What you will do – Filter the listing below, keeping every line that holds "None".

Source material –
(** A horizon that [_last_day_of_month] returns is at most 9999-11-30. *)
Lemma last_day_of_month_bound d k r :
  _last_day_of_month d k = Ok r ->
  1 <= Datetime.year r <= 9999 /\
  (Datetime.year r < 9999 \/ Datetime.month r < 12).
Proof.
  pose proof (last_day_of_month_split d k) as H. cbv zeta in H.
  destruct H as [(Hy & Hlt & ->)|(_ & ->)]; [by intros [= <-]|].
  destruct (_ && _); [done|]. by destruct (Datetime.fits_int _).
Qed.

(** Whatever [_last_day_of_month] returns is the last day of the target
    month. *)
Lemma last_day_of_month_is_last d k r :
  _last_day_of_month d k = Ok r ->
  is_last_day_of (fst (months_after d k)) (snd (months_after d k)) r.
Proof.
  intros Hr. pose proof (last_day_of_month_bound d k r Hr) as [Hy _].
  pose proof (months_after_month d k) as Hm.
  apply last_day_of_month_ok in Hr. subst r.
  cbn [Datetime.year] in Hy. by apply is_last_day_of_intro.
Qed.

(** ** The scanning loop *)

Section Scan.

Variable casefold : pystr -> pystr.
Variable urljoin : pystr -> pystr -> result pystr.
Variable self : KrogocoIcs.
Variables today horizon : Datetime.date.

Local Abbreviation step := (body casefold urljoin self today horizon).
Local Abbreviation loop := (scan casefold urljoin self today horizon).

Lemma scan_app : forall pre post s,
  loop s (pre ++ post) =
  match loop s pre with
  | Next s' => loop s' post
  | Break s' => Break s'
  | Abort e => Abort e
  end.
Proof.
  induction pre as [|h pre IH]; intros post s; simpl; [done|].
  destruct (step s h); auto.
Qed.

(** A property of the processed prefix and the state that every iteration
    keeps holds when the loop ends. *)
Lemma scan_invariant (I : list h3 -> locals -> Prop) :
  (forall pre s h s', I pre s -> returns (step s h) s' -> I (pre ++ [h]) s') ->
  forall h3s pre s s',
    I pre s -> returns (loop s h3s) s' ->
    exists seen_nodes rest_nodes,
      h3s = seen_nodes ++ rest_nodes /\ I (pre ++ seen_nodes) s'.
Proof.
  intros Hstep. induction h3s as [|h tl IH]; intros pre s s' HI Hret.
  - destruct Hret as [[= <-]|[=]]. exists [], [].
    split; [done|]. by rewrite app_nil_r.
  - simpl in Hret. destruct (step s h) as [s1|s1|e] eqn:Hb.
    + assert (I (pre ++ [h]) s1) as HI1 by (apply (Hstep pre s); [done|by left]).
      destruct (IH _ _ _ HI1 Hret) as (sn & rn & -> & HI').
      exists (h :: sn), rn. split; [done|].
      by rewrite <- app_assoc in HI'.
    + destruct Hret as [[=]|[= <-]].
      exists [h], tl. split; [done|].
      apply (Hstep pre s); [done|by right].
    + by destruct Hret.
Qed.

(** What an iteration that does not raise does to the event list. *)
Lemma body_returns s h s' :
  returns (step s h) s' ->
  (events s' = events s /\ seen s' = seen s) \/
  (exists a cd u st en ad,
     find_a h = Some a /\ current_date s = Some cd /\
     Datetime.ltb cd today = false /\ Datetime.ltb horizon cd = false /\
     resolve urljoin (href a) = Ok u /\
     ((cd, a_text a, u) ∉ seen s) /\
     _parse_time_range (a_text a) = Ok (st, en, ad) /\
     events s' =
       events s ++ [ {| date := cd; title := a_text a; url := u;
                        all_day := ad; start_time := st; end_time := en |} ] /\
     seen s' = {[ (cd, a_text a, u) ]} ∪ seen s).
Proof.
  unfold body.
  destruct (search DATE_LINE (get_text h)) as [m|].
  { unfold date_line.
    destruct (py_int (group m 1)) as [dd|]; [|by intros [|]].
    destruct (py_int (group m 2)) as [mm|]; [|by intros [|]].
    destruct (Datetime.new _ mm dd); [|by intros [|]].
    intros [[= <-]|[=]]. by left. }
  destruct (find_a h) as [a|]; [|intros [[= <-]|[=]]; by left].
  destruct (current_date s) as [cd|]; [|intros [[= <-]|[=]]; by left].
  unfold event_line.
  destruct (Datetime.ltb cd today) eqn:Hpast; [intros [[= <-]|[=]]; by left|].
  destruct (Datetime.ltb horizon cd) eqn:Hfar; [intros [[=]|[= <-]]; by left|].
  destruct (existsb _ (blacklist self)); [intros [[= <-]|[=]]; by left|].
  fold (resolve urljoin (href a)).
  destruct (resolve urljoin (href a)) as [u|] eqn:Hu; [|by intros [|]].
  destruct (decide _) as [Hin|Hnew]; [intros [[= <-]|[=]]; by left|].
  destruct (_parse_time_range (a_text a)) as [[[st en] ad]|] eqn:Hp;
    [|by intros [|]].
  intros [[= <-]|[=]]. right. exists a, cd, u, st, en, ad. by repeat split.
Qed.

(** Where every event of the list comes from. *)
Lemma scan_events_origin h3s s' :
  returns (loop (initial today) h3s) s' ->
  forall e, e ∈ events s' ->
    exists h a,
      h ∈ h3s /\ find_a h = Some a /\ title e = a_text a /\
      resolve urljoin (href a) = Ok (url e) /\
      Datetime.ltb (date e) today = false /\
      Datetime.ltb horizon (date e) = false /\
      _parse_time_range (title e) = Ok (start_time e, end_time e, all_day e).
Proof.
  intros Hret.
  set (I := fun (pre : list h3) (s : locals) =>
    forall e, e ∈ events s ->
      exists h a,
        h ∈ pre /\ find_a h = Some a /\ title e = a_text a /\
        resolve urljoin (href a) = Ok (url e) /\
        Datetime.ltb (date e) today = false /\
        Datetime.ltb horizon (date e) = false /\
        _parse_time_range (title e) = Ok (start_time e, end_time e, all_day e)).
  assert (forall pre s h s1, I pre s -> returns (step s h) s1 ->
                             I (pre ++ [h]) s1) as Hstep.
  { intros pre s h s1 HI Hb e He.
    apply body_returns in Hb as [[Hev _]|Hnew].
    - rewrite Hev in He. destruct (HI e He) as (h0 & a & Hin & Hrest).
      exists h0, a. split; [|done]. apply elem_of_app. by left.
    - destruct Hnew as (a & cd & u & st & en & ad & Ha & _ & Hpast & Hfar
                        & Hu & _ & Hp & Hev & _).
      rewrite Hev in He. apply elem_of_app in He as [He|He].
      + destruct (HI e He) as (h0 & a0 & Hin & Hrest).
        exists h0, a0. split; [|done]. apply elem_of_app. by left.
      + apply list_elem_of_singleton in He as ->. simpl.
        exists h, a. split; [|done].
        apply elem_of_app. right. by apply list_elem_of_singleton. }
  assert (I [] (initial today)) as Hinit.
  { intros e He. by apply elem_of_nil in He. }
  destruct (scan_invariant I Hstep h3s [] (initial today) s' Hinit Hret)
    as (sn & rn & -> & HI).
  intros e He. destruct (HI e He) as (h & a & Hin & Hrest).
  exists h, a. split; [|done]. apply elem_of_app. by left.
Qed.

(** The list holds one event per remembered key. *)
Lemma scan_events_nodup h3s s' :
  returns (loop (initial today) h3s) s' ->
  NoDup (key_of <$> events s').
Proof.
  intros Hret.
  set (I := fun (_ : list h3) (s : locals) =>
    NoDup (key_of <$> events s)
    /\ forall e, e ∈ events s -> key_of e ∈ seen s).
  assert (forall pre s h s1, I pre s -> returns (step s h) s1 ->
                             I (pre ++ [h]) s1) as Hstep.
  { intros pre s h s1 [Hnd Hseen] Hb.
    apply body_returns in Hb as [[Hev Hs]|Hnew].
    - unfold I. by rewrite Hev, Hs.
    - destruct Hnew as (a & cd & u & st & en & ad & _ & _ & _ & _
                        & _ & Hfresh & _ & Hev & Hs).
      unfold I. rewrite Hev, Hs, fmap_app. split.
      + apply NoDup_app. split; [done|]. split; [|apply NoDup_singleton].
        intros k Hk Hk'. apply list_elem_of_singleton in Hk' as ->.
        apply list_elem_of_fmap in Hk as (e & He & Hin).
        apply Hseen in Hin. by rewrite <- He in Hin.
      + intros e He. apply elem_of_app in He as [He|He].
        * apply elem_of_union. right. by apply Hseen.
        * apply list_elem_of_singleton in He as ->.
          apply elem_of_union. left. by apply elem_of_singleton. }
  assert (I [] (initial today)) as Hinit.
  { split; [constructor|]. intros e He. by apply elem_of_nil in He. }
  by destruct (scan_invariant I Hstep h3s [] (initial today) s' Hinit Hret)
    as (sn & rn & _ & HI & _).
Qed.

(** The remembered keys are the keys of the events listed so far. *)
Lemma scan_seen_keys h3s s' :
  returns (loop (initial today) h3s) s' ->
  forall k, k ∈ seen s' <-> k ∈ key_of <$> events s'.
Proof.
  intros Hret.
  set (I := fun (_ : list h3) (s : locals) =>
    forall k, k ∈ seen s <-> k ∈ key_of <$> events s).
  assert (forall pre s h s1, I pre s -> returns (step s h) s1 ->
                             I (pre ++ [h]) s1) as Hstep.
  { intros pre s h s1 HI Hb k.
    apply body_returns in Hb as [[Hev Hs]|Hnew].
    - rewrite Hev, Hs. apply HI.
    - destruct Hnew as (a & cd & u & st & en & ad & _ & _ & _ & _
                        & _ & _ & _ & Hev & Hs).
      rewrite Hev, Hs, fmap_app, elem_of_union, elem_of_app, elem_of_singleton.
      simpl. rewrite list_elem_of_singleton. unfold key_of at 2. simpl.
      specialize (HI k). tauto. }
  assert (I [] (initial today)) as Hinit.
  { intros k. simpl. rewrite elem_of_nil. set_solver. }
  by destruct (scan_invariant I Hstep h3s [] (initial today) s' Hinit Hret)
    as (sn & rn & _ & HI).
Qed.

(** Events are only ever appended. *)
Lemma scan_events_grow h3s s s' :
  returns (loop s h3s) s' -> forall e, e ∈ events s -> e ∈ events s'.
Proof.
  intros Hret.
  set (I := fun (_ : list h3) (s1 : locals) =>
    forall e, e ∈ events s -> e ∈ events s1).
  assert (forall pre s0 h s1, I pre s0 -> returns (step s0 h) s1 ->
                              I (pre ++ [h]) s1) as Hstep.
  { intros pre s0 h s1 HI Hb e He.
    apply body_returns in Hb as [[Hev _]|Hnew].
    - rewrite Hev. by apply HI.
    - destruct Hnew as (a & cd & u & st & en & ad & _ & _ & _ & _
                        & _ & _ & _ & Hev & _).
      rewrite Hev. apply elem_of_app. left. by apply HI. }
  assert (I [] s) as Hinit by (by intros e He).
  by destruct (scan_invariant I Hstep h3s [] s s' Hinit Hret)
    as (sn & rn & _ & HI).
Qed.

(** An event line that is in the window, not blacklisted and whose url
    resolves leaves its key among the keys of the events, provided every
    remembered key is. *)
Lemma body_event_line s h s' a cd u :
  returns (step s h) s' ->
  (forall k, k ∈ seen s -> k ∈ key_of <$> events s) ->
  search DATE_LINE (get_text h) = None ->
  find_a h = Some a ->
  current_date s = Some cd ->
  Datetime.ltb cd today = false ->
  Datetime.ltb horizon cd = false ->
  existsb (fun b => contains (casefold (a_text a)) b) (blacklist self) = false ->
  resolve urljoin (href a) = Ok u ->
  (cd, a_text a, u) ∈ key_of <$> events s'.
Proof.
  intros Hret Hseen Hno Ha Hcd Hpast Hfar Hbl Hu. revert Hret.
  unfold body. rewrite Hno, Ha, Hcd. unfold event_line.
  rewrite Hpast, Hfar, Hbl. fold (resolve urljoin (href a)). rewrite Hu.
  destruct (decide _) as [Hin|Hnew].
  - intros [[= <-]|[=]]. by apply Hseen.
  - destruct (_parse_time_range (a_text a)) as [[[st en] ad]|];
      [|by intros [|]].
    intros [[= <-]|[=]]. simpl. rewrite fmap_app. apply elem_of_app. right.
    by apply list_elem_of_singleton.
Qed.

(** What an iteration that does not raise does to the date context. *)
Lemma body_context s h s' :
  returns (step s h) s' ->
  match date_month h with
  | Some mm =>
      inferred_year s' = inferred_year s + rollover (prev_month s) mm /\
      prev_month s' = Some mm /\
      events s' = events s /\
      exists cd, current_date s' = Some cd /\
                 Datetime.year cd = inferred_year s' /\
                 Datetime.month cd = mm
  | None =>
      inferred_year s' = inferred_year s /\
      prev_month s' = prev_month s /\
      current_date s' = current_date s
  end.
Proof.
  intros Hret. pose proof (body_returns s h s' Hret) as Hev.
  revert Hret. unfold body, date_month.
  destruct (search DATE_LINE (get_text h)) as [m|].
  { unfold date_line.
    destruct (py_int (group m 2)) as [mm|];
      [|destruct (py_int (group m 1)); by intros [|]].
    destruct (py_int (group m 1)) as [dd|]; [|by intros [|]].
    rewrite new_spec.
    destruct (Datetime.valid_ymd _ mm dd);
      [|destruct (_ && _); by intros [|]].
    intros [[= <-]|[=]]. simpl. unfold rollover.
    destruct (prev_month s) as [pm|]; [destruct (mm <? pm)|];
      (split; [lia|]); repeat (split; [done|]); by eexists. }
  destruct (find_a h) as [a|]; [|by intros [[= <-]|[=]]].
  destruct (current_date s) as [cd|] eqn:Hcd; [|by intros [[= <-]|[=]]].
  unfold event_line.
  destruct (Datetime.ltb cd today); [by intros [[= <-]|[=]]|].
  destruct (Datetime.ltb horizon cd); [by intros [[=]|[= <-]]|].
  destruct (existsb _ (blacklist self)); [by intros [[= <-]|[=]]|].
  destruct (if startswith _ _ then _ else _) as [u|]; [|by intros [|]].
  destruct (decide _); [by intros [[= <-]|[=]]|].
  destruct (_parse_time_range (a_text a)) as [[[st en] ad]|]; [|by intros [|]].
  by intros [[= <-]|[=]].
Qed.

End Scan.

(** ** Year rollover *)

Lemma descents_snoc ms : forall pm mm,
  descents pm (ms ++ [mm]) = descents pm ms + rollover (last_month pm ms) mm.
Proof.
  induction ms as [|m ms IH]; intros pm mm; simpl; [lia|].
  rewrite IH. lia.
Qed.

Lemma last_month_snoc ms : forall pm mm,
  last_month pm (ms ++ [mm]) = Some mm.
Proof. induction ms as [|m ms IH]; intros pm mm; simpl; auto. Qed.

Lemma date_months_snoc pre h :
  date_months (pre ++ [h]) =
  date_months pre ++ match date_month h with Some mm => [mm] | None => [] end.
Proof.
  unfold date_months. rewrite omap_app. simpl.
  by destruct (date_month h).
Qed.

Task answer –
  search DATE_LINE (get_text h) = None ->
  | None =>
  date_months pre ++ match date_month h with Some mm => [mm] | None => [] end.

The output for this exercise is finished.